Return exactly the span of lines in the following data that opens with the line containing "(** * The buffer" and closes with the line containing "disk in which". Include nothing else.

=== Begin Enclosure ===

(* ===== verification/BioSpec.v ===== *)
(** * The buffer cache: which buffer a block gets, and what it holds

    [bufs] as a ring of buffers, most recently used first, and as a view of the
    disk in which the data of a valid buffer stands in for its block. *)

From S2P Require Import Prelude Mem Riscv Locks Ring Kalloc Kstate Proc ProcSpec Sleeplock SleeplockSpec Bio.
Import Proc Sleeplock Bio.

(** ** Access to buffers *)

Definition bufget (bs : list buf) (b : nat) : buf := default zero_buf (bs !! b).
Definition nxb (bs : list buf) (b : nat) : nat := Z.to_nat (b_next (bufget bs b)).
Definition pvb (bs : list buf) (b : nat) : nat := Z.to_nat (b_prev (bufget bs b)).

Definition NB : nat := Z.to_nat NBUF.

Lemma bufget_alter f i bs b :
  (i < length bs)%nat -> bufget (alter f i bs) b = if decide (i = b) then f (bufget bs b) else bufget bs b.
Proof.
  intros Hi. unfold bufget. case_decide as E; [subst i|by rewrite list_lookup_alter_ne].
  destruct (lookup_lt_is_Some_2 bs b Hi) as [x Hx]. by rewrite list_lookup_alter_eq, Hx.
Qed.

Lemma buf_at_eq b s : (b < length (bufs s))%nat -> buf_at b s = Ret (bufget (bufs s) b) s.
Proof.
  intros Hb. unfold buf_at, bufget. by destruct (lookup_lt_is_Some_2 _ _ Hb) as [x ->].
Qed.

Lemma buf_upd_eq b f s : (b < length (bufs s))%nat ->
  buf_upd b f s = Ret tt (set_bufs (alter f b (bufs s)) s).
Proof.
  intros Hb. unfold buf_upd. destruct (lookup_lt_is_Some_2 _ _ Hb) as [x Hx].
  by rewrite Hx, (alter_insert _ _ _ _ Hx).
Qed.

=== End Enclosure ===
=== Begin Enclosure ===

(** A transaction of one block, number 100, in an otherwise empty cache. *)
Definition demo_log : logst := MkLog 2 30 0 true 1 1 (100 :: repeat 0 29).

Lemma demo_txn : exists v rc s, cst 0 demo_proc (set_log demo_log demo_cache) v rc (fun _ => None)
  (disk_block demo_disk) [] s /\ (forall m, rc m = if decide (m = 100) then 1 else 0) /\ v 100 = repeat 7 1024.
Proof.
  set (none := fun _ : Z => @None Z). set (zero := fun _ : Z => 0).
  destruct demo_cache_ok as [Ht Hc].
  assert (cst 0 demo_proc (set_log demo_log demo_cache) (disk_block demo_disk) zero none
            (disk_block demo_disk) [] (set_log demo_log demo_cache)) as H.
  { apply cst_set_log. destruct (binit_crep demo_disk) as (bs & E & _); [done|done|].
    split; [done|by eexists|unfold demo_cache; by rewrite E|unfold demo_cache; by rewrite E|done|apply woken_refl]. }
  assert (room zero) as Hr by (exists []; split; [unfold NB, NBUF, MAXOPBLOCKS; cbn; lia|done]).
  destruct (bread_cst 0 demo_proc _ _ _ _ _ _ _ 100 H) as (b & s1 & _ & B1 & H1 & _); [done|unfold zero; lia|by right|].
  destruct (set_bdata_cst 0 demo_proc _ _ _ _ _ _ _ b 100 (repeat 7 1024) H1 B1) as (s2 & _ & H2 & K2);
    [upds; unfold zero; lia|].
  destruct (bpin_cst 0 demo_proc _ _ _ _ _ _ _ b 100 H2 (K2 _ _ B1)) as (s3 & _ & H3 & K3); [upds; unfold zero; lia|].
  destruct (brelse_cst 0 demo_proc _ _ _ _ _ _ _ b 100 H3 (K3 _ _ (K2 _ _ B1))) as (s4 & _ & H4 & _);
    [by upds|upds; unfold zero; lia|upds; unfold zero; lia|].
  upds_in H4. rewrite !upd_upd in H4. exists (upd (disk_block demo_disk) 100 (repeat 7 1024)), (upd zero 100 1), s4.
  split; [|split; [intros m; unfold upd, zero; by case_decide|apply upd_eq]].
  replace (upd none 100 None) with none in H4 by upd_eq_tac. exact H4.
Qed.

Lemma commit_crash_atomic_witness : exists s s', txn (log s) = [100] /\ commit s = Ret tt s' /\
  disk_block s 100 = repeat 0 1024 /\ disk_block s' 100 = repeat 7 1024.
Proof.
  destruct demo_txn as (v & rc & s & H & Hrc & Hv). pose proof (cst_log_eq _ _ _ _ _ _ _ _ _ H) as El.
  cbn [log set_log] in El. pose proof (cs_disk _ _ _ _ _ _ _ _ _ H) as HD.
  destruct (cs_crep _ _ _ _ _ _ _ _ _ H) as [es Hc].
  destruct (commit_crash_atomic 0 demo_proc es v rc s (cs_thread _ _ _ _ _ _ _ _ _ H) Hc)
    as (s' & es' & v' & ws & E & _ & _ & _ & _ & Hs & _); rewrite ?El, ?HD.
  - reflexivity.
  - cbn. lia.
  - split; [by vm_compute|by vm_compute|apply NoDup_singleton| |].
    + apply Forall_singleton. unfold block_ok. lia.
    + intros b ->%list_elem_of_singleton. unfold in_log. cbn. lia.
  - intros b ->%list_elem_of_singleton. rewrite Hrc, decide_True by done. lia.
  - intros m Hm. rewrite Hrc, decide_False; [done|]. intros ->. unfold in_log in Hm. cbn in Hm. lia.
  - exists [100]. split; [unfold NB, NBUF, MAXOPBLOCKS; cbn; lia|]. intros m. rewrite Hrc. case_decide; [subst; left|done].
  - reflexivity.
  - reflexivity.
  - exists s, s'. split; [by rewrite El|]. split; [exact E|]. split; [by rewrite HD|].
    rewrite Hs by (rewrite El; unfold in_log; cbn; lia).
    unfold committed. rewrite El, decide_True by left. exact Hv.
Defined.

=== End Enclosure ===

## RESULT OF THIS EXERCISE
(** * The buffer cache: which buffer a block gets, and what it holds

    [bufs] as a ring of buffers, most recently used first, and as a view of the
    disk in which the data of a valid buffer stands in for its block. *)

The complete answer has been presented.